- PROVIDED MATERIAL:
(* ===== verification/ClassifierHistory.v ===== *)
(** * Classifying data, deleting by data, and histories of operations *)

From S2P Require Import Prelude Cnode CnodeResult CnodeFacts CnodeBuild CnodeOps Classifier CnodeSearch ClassifierSpec.

Open Scope Z_scope.

Section lookup.
Context {E A D : Type} `{DataLaws E D}.
Implicit Types (c : classifier E A) (R : gmap Z (rule E A)) (d : D) (tv : result).

(** No [assert] fails when [d] is looked up: the fields the tree is split on
    can be read off [d], and every expression can be matched against it. *)
Definition supports c d : Prop :=
  Forall (readable_node d) (nodes (root c)) /\
  (forall id r, rules c !! id = Some r -> exists b, data_matches id (r_expr r) d = Ret b).

(** The rules that match, by the abstract map. *)
Definition hits (v : gmap Z (Z * E * A)) d (id : Z) : Prop :=
  exists p e a, v !! id = Some (p, e, a) /\ data_matches id e d = Ret true.

Lemma hits_matching c d id : hits (view c) d id <-> matching (rules c) d id = true.
Proof.
  unfold hits, view, matching. rewrite lookup_fmap. destruct (rules c !! id) as [r|]; simpl.
  - split.
    + intros (p & e & a & [= <- <- <-] & ->). done.
    + destruct (data_matches id (r_expr r) d) as [[]| | |] eqn:Em; try done. eauto 6.
  - split; [by intros (? & ? & ? & ? & _)|done].
Qed.

Lemma supports_defined c d id : wf c -> supports c d -> id ∈ tree_rules (root c) -> defined (rules c) d id.
Proof.
  intros Hwf [_ Hd] Hid. apply (wf_dom _ Hwf) in Hid as [r Hr]. destruct (Hd _ _ Hr) as [b Hb].
  by exists r, b.
Qed.

(** The cursors [get_rules] leaves behind. *)
Lemma get_rules_spec c d :
  wf c -> supports c d ->
  exists tv, get_rules c d [] = Ret tv /\ Forall (cursor_ok (rules c) d) tv /\
    NoDup (cells tv) /\ (forall id, id ∈ cells tv -> is_Some (rules c !! id)) /\
    forall id, id ∈ remaining (rules c) d tv <-> matching (rules c) d id = true.
Proof.
  intros Hwf Hsup. pose proof Hwf as [Hp He Hn Hd _ _ _].
  assert (Hnode : forall m id, m ∈ nodes (root c) -> id ∈ node_rules m -> id ∈ tree_rules (root c)).
  { intros m id Hm Hid. apply elem_of_ent_rules. exists (node_addr m), (node_rules m).
    split; [|done]. apply list_elem_of_fmap. by exists m. }
  destruct (get_rules_loop_spec (length (nodes (root c))) (rules c) d [root c] [])
    as (tv & seen & Heq & Hok & Hseen & Hcells & Hfound).
  - simpl. by rewrite app_nil_r.
  - simpl. rewrite app_nil_r, Forall_forall. intros m Hm. split; [by eapply nodes_placed|].
    destruct Hsup as [Hr _]. rewrite Forall_forall in Hr. auto.
  - simpl. rewrite app_nil_r, Forall_forall. intros m Hm. destruct He as (_ & _ & Hs). split.
    + rewrite Forall_forall in Hs. apply (Hs (entry m)). by apply list_elem_of_fmap_2.
    + rewrite Forall_forall. intros. eapply supports_defined; eauto.
  - constructor.
  - assert (Hsub : cells tv ⊆+ tree_rules (root c)).
    { rewrite Hcells. simpl in Hseen |- *. rewrite app_nil_r in Hseen.
      apply submseteq_Permutation in Hseen as [k Hk]. unfold tree_rules, entries.
      rewrite Hk, fmap_app, ent_rules_app. by apply submseteq_inserts_r. }
    exists tv. split; [done|]. split; [done|]. split; [by eapply submseteq_NoDup|]. split.
    + intros id Hid. apply Hd. by eapply elem_of_submseteq.
    + intros id. rewrite list_elem_of_filter. split; [by intros [? _]|]. intros Hm.
      split; [done|]. rewrite Hcells. simpl. apply Hfound; [|done]. rewrite forest_one. apply Hd.
      unfold matching in Hm. destruct (rules c !! id); [by eexists|done].
Qed.

Lemma NoDup_incl_size R (l : list Z) :
  NoDup l -> (forall id, id ∈ l -> is_Some (R !! id)) -> (length l <= size R)%nat.
Proof.
  intros Hnd Hin. rewrite <- size_dom, <- (size_list_to_set (C := gset Z) l) by done.
  apply subseteq_size. intros id Hid. apply elem_of_dom, Hin. by apply elem_of_list_to_set in Hid.
Qed.

Lemma remaining_size R d tv :
  NoDup (cells tv) -> (forall id, id ∈ cells tv -> is_Some (R !! id)) ->
  (length (remaining R d tv) <= size R)%nat.
Proof.
  intros Hnd Hin. etrans; [apply length_filter|]. by apply NoDup_incl_size.
Qed.

Lemma classify_spec c d :
  wf c -> supports c d ->
  exists ids, classify c d = Ret ids /\ NoDup ids /\
    StronglySorted (pri_le (rules c)) ids /\ (forall id, id ∈ ids <-> hits (view c) d id).
Proof.
  intros Hwf Hsup. destruct (get_rules_spec c d Hwf Hsup) as (tv & Htv & Hok & Hnd & Hin & Hiff).
  destruct (drain_spec (S (size (rules c))) (rules c) d tv Hok) as (ids & Hids & Hperm & Hsort).
  { pose proof (remaining_size _ d _ Hnd Hin). lia. }
  exists ids. unfold classify. rewrite Htv. split; [done|]. split.
  { rewrite Hperm. by apply NoDup_filter. }
  split; [done|]. intros id. by rewrite Hperm, Hiff, hits_matching.
Qed.

(** ** Deleting while iterating *)

Lemma cursor_ok_agree R R' d (cu : current_rule) :
  (forall x, x ∈ cur_rules cu -> R' !! x = R !! x) -> cursor_ok R d cu -> cursor_ok R' d cu.
Proof.
  intros Hag (? & K2 & K3 & K4). split_and!; [done| | |].
  - eapply sorted_mono; [|exact K2]. intros x y Hx Hy. unfold pri_le, pri. by rewrite !Hag.
  - rewrite Forall_forall in *. intros x Hx. destruct (K3 x Hx) as (r & b & Hr & Hb).
    exists r, b. by rewrite Hag.
  - intros Hm id rest Heq. unfold matching. rewrite Hag by (rewrite Heq; left). by eapply K4.
Qed.

Lemma remaining_agree R R' d tv :
  (forall x, x ∈ cells tv -> R' !! x = R !! x) -> remaining R' d tv = remaining R d tv.
Proof.
  induction (cells tv) as [|x l IH]; intros Hag; [done|]. rewrite !filter_cons, IH by (intros; apply Hag; by right).
  unfold matching. by rewrite Hag by left.
Qed.

Lemma delete_loop_spec fuel c d tv n :
  wf c -> Forall (cursor_ok (rules c) d) tv -> NoDup (cells tv) ->
  (forall id, id ∈ cells tv -> is_Some (rules c !! id)) ->
  (length (remaining (rules c) d tv) < fuel)%nat -> u32 n = n ->
  exists c', delete_loop fuel d c tv n
               = Ret (u32 (n + Z.of_nat (length (remaining (rules c) d tv))), c') /\
    wf c' /\ forall id, rules c' !! id =
               if decide (id ∈ remaining (rules c) d tv) then None else rules c !! id.
Proof.
  revert c tv n. induction fuel as [|fuel IH]; intros c tv n Hwf Hok Hnd Hin Hf Hn; [lia|].
  cbn [delete_loop]. destruct (next_spec (rules c) d tv Hok) as (o & tv' & -> & Hok' & Hsub & Ho).
  cbn [mbind res_bind]. destruct o as [id|].
  - destruct Ho as (Hperm & Hm & _).
    assert (Hid : id ∈ cells tv).
    { assert (id ∈ remaining (rules c) d tv) as Hr by (rewrite Hperm; left).
      by apply list_elem_of_filter in Hr as [_ ?]. }
    assert (Hnid : id ∉ cells tv').
    { pose proof (NoDup_filter (fun id => matching (rules c) d id = true) _ Hnd) as Hnf.
      rewrite Hperm in Hnf. apply NoDup_cons in Hnf as [Hx _]. intros Hc. apply Hx.
      by apply list_elem_of_filter. }
    pose proof (delete_rule_spec c id Hwf) as Hdel. destruct (Hin id Hid) as [r Hr]. rewrite Hr in Hdel.
    destruct Hdel as (c1 & -> & Hwf1 & Hrules1). cbn [mbind res_bind].
    assert (Hag : forall x, x ∈ cells tv' -> rules c1 !! x = rules c !! x).
    { intros x Hx. rewrite Hrules1, lookup_delete_ne; [done|]. congruence. }
    pose proof (remaining_agree _ _ d tv' Hag) as Hrem.
    pose proof (Permutation_length Hperm) as Hlen. simpl in Hlen.
    destruct (IH c1 tv' (u32 (n + 1))) as (c' & -> & Hwf' & Hl').
    + done.
    + rewrite Forall_forall in *. intros cu Hcu. eapply cursor_ok_agree; [|by apply Hok'].
      intros x Hx. apply Hag. apply elem_of_concat. exists (cur_rules cu).
      split; [by apply list_elem_of_fmap_2|done].
    + by eapply submseteq_NoDup.
    + intros x Hx. rewrite Hag by done. apply Hin. by eapply elem_of_submseteq.
    + rewrite Hrem. lia.
    + unfold wrap. by rewrite Z.mod_mod.
    + exists c'. rewrite Hrem in *. split.
      * f_equal. f_equal. unfold wrap. rewrite Z.add_mod_idemp_l by done. f_equal. lia.
      * split; [done|]. intros x. rewrite Hl', Hrules1, lookup_delete.
        assert (x ∈ remaining (rules c) d tv <-> x = id \/ x ∈ remaining (rules c) d tv') as Hx
          by (rewrite Hperm; apply elem_of_cons).
        repeat case_decide; try done; naive_solver.
  - exists c. rewrite Ho. cbn [length Z.of_nat]. rewrite Z.add_0_r, Hn. split; [done|]. split; [done|].
    intros id. rewrite decide_False; [done|apply not_elem_of_nil].
Qed.

Lemma delete_rules_spec c d :
  wf c -> supports c d ->
  exists c' ids, delete_rules c d = Ret (u32 (Z.of_nat (length ids)), c') /\ wf c' /\
    NoDup ids /\ (forall id, id ∈ ids <-> hits (view c) d id) /\
    forall id, view c' !! id = if decide (id ∈ ids) then None else view c !! id.
Proof.
  intros Hwf Hsup. destruct (get_rules_spec c d Hwf Hsup) as (tv & Htv & Hok & Hnd & Hin & Hiff).
  destruct (delete_loop_spec (S (size (rules c))) c d tv 0 Hwf Hok Hnd Hin) as (c' & Heq & Hwf' & Hl).
  - pose proof (remaining_size _ d _ Hnd Hin). lia.
  - done.
  - exists c', (remaining (rules c) d tv). unfold delete_rules. rewrite Htv.
    cbn [mbind res_bind]. rewrite Heq. split; [done|]. split; [done|].
    split; [by apply NoDup_filter|]. split.
    + intros id. by rewrite Hiff, hits_matching.
    + intros id. unfold view. rewrite !lookup_fmap, Hl. by case_decide.
Qed.
End lookup.

(** ** Histories of classifier operations

    Any sequence of the operations that change a classifier, and the
    abstract machine it refines: a map from ids to (priority, expression,
    action), in which building, unbuilding and cleaning the tree do nothing. *)

Section history.
Context {E A : Type} `{ExprOps E}.
Implicit Types (c : classifier E A) (v : gmap Z (Z * E * A)).

Inductive op : Type :=
| Add (priority : Z) (expr : E) (action : A)
| Change (id priority : Z)
| Delete (id : Z)
| Build
| Unbuild
| Clean
| Reset.

(** What an operation returns: a rule id, whether the rule was there, or
    nothing. *)
Inductive out : Type :=
| Id (id : Z)
| Found (b : bool)
| Done.

Definition step (o : op) c : res (out * classifier E A) :=
  match o with
  | Add p e a => '(id, c') ← add_rule c p e a; Ret (Id id, c')
  | Change id p => '(b, c') ← change_rule_priority c id p; Ret (Found b, c')
  | Delete id => '(b, c') ← delete_rule c id; Ret (Found b, c')
  | Build => Ret (Done, build c)
  | Unbuild => Ret (Done, unbuild c)
  | Clean => Ret (Done, clean c)
  | Reset => Ret (Done, reset c)
  end.

Fixpoint run (ops : list op) c : res (list out * classifier E A) :=
  match ops with
  | [] => Ret ([], c)
  | o :: ops' => '(r, c1) ← step o c; '(rs, c2) ← run ops' c1; Ret (r :: rs, c2)
  end.

(** The abstract machine. *)
Inductive abs_step : op -> gmap Z (Z * E * A) -> out -> gmap Z (Z * E * A) -> Prop :=
| abs_add p e a v id :
    v !! id = None -> 1 <= id <= UINT32_MAX -> abs_step (Add p e a) v (Id id) (<[id := (p, e, a)]> v)
| abs_change id p v :
    abs_step (Change id p) v (Found (bool_decide (is_Some (v !! id))))
      (alter (fun '(_, e, a) => (p, e, a)) id v)
| abs_delete id v :
    abs_step (Delete id) v (Found (bool_decide (is_Some (v !! id)))) (delete id v)
| abs_build v : abs_step Build v Done v
| abs_unbuild v : abs_step Unbuild v Done v
| abs_clean v : abs_step Clean v Done v
| abs_reset v : abs_step Reset v Done ∅.

Inductive abs_run : list op -> gmap Z (Z * E * A) -> list out -> gmap Z (Z * E * A) -> Prop :=
| abs_nil v : abs_run [] v [] v
| abs_cons o ops v r v1 rs v2 :
    abs_step o v r v1 -> abs_run ops v1 rs v2 -> abs_run (o :: ops) v (r :: rs) v2.

(** ** One step *)

Lemma map_alter_id {B} (f : B -> B) (m : gmap Z B) i : m !! i = None -> alter f i m = m.
Proof.
  intros Hi. apply map_eq. intros j. rewrite lookup_alter. case_decide; [subst|done]. by rewrite Hi.
Qed.

Lemma full_size v : (forall j, 1 <= j <= UINT32_MAX -> is_Some (v !! j)) -> UINT32_MAX <= Z.of_nat (size v).
Proof.
  intros Hall. assert (Hl : (length (seqZ 1 UINT32_MAX) <= size v)%nat).
  { rewrite <- size_dom, <- (size_list_to_set (C := gset Z) (seqZ 1 UINT32_MAX)) by apply NoDup_seqZ.
    apply subseteq_size. intros id Hid. apply elem_of_list_to_set, elem_of_seqZ in Hid.
    apply elem_of_dom, Hall. lia. }
  rewrite length_seqZ in Hl. apply Z2Nat.inj_le in Hl || apply inj_le in Hl.
  rewrite Z2Nat.id in Hl by (unfold UINT32_MAX; lia). done.
Qed.

Lemma view_lookup c id : is_Some (view c !! id) <-> is_Some (rules c !! id).
Proof. unfold view. by rewrite lookup_fmap, fmap_is_Some. Qed.

Lemma step_refines o c :
  wf c -> Z.of_nat (size (view c)) < UINT32_MAX ->
  exists r c', step o c = Ret (r, c') /\ wf c' /\ abs_step o (view c) r (view c') /\
    (size (view c') <= S (size (view c)))%nat.
Proof.
  intros Hwf Hsz. destruct o as [p e a|id p|id| | | |]; simpl.
  - destruct (add_rule_spec c p e a Hwf) as [(id & c' & -> & Hwf' & Hn & Hid & Hv)|[_ Hfull]].
    + exists (Id id), c'. split; [done|]. split; [done|]. rewrite Hv. split; [by constructor|].
      rewrite map_size_insert_None by done. lia.
    + apply full_size in Hfull. lia.
  - pose proof (change_rule_priority_spec c id p Hwf) as Hch. destruct (view c !! id) as [x|] eqn:Ex.
    + destruct Hch as (c' & -> & Hwf' & Hv). eexists _, c'. split; [done|]. split; [done|]. rewrite Hv.
      split; [|rewrite <- !size_dom, dom_alter_L; lia].
      replace true with (bool_decide (is_Some (view c !! id))) by (rewrite bool_decide_true; [done|by eexists]).
      constructor.
    + rewrite Hch. eexists _, c. split; [done|]. split; [done|]. split; [|lia].
      pose proof (abs_change id p (view c)) as Ha.
      rewrite bool_decide_false in Ha by (rewrite Ex; by intros []).
      rewrite map_alter_id in Ha by done. done.
  - pose proof (delete_rule_spec c id Hwf) as Hd. destruct (rules c !! id) as [r|] eqn:Er.
    + destruct Hd as (c' & -> & Hwf' & Hr). assert (Hv : view c' = delete id (view c)).
      { unfold view. by rewrite Hr, fmap_delete. }
      eexists _, c'. split; [done|]. split; [done|]. rewrite Hv.
      split; [|rewrite <- !size_dom, dom_delete_L; apply Nat.le_le_succ_r, subseteq_size; set_solver].
      replace true with (bool_decide (is_Some (view c !! id)))
        by (rewrite bool_decide_true; [done|]; apply view_lookup; by eexists).
      constructor.
    + rewrite Hd. eexists _, c. split; [done|]. split; [done|]. split; [|lia].
      assert (Hno : view c !! id = None) by (unfold view; by rewrite lookup_fmap, Er).
      pose proof (abs_delete id (view c)) as Ha.
      rewrite bool_decide_false in Ha by (rewrite Hno; by intros []).
      rewrite delete_id in Ha by done. done.
  - destruct (build_spec c Hwf) as [Hwf' Hv]. eexists _, _. split; [done|]. split; [done|].
    rewrite Hv. split; [constructor|lia].
  - destruct (unbuild_spec c Hwf) as [Hwf' Hv]. eexists _, _. split; [done|]. split; [done|].
    rewrite Hv. split; [constructor|lia].
  - destruct (clean_spec c Hwf) as [Hwf' Hv]. eexists _, _. split; [done|]. split; [done|].
    rewrite Hv. split; [constructor|lia].
  - eexists _, _. split; [done|]. split; [apply empty_leaf_wf|].
    assert (Hv : view (reset c) = ∅) by apply fmap_empty. rewrite Hv.
    split; [constructor|]. rewrite map_size_empty. lia.
Qed.

Lemma run_refines ops c :
  wf c -> Z.of_nat (size (view c) + length ops) <= UINT32_MAX ->
  exists rs c', run ops c = Ret (rs, c') /\ wf c' /\ abs_run ops (view c) rs (view c').
Proof.
  revert c. induction ops as [|o ops IH]; intros c Hwf Hsz; simpl.
  { eexists _, c. split; [done|]. split; [done|constructor]. }
  simpl in Hsz. destruct (step_refines o c Hwf) as (r & c1 & -> & Hwf1 & Ha & Hs1); [lia|].
  cbn [mbind res_bind]. destruct (IH c1 Hwf1) as (rs & c2 & -> & Hwf2 & Hrun); [lia|].
  eexists _, c2. split; [done|]. split; [done|]. by econstructor.
Qed.

Lemma init_wf_view : wf (init (E := E) (A := A)) /\ view (init (E := E) (A := A)) = ∅.
Proof. split; [apply (empty_leaf_wf 1)|apply fmap_empty]. Qed.
End history.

- TASK DIRECTIONS: What lines in the data above carry "abstract"? Return them all.

- RESULT:
(** The rules that match, by the abstract map. *)
    abstract machine it refines: a map from ids to (priority, expression,
(** The abstract machine. *)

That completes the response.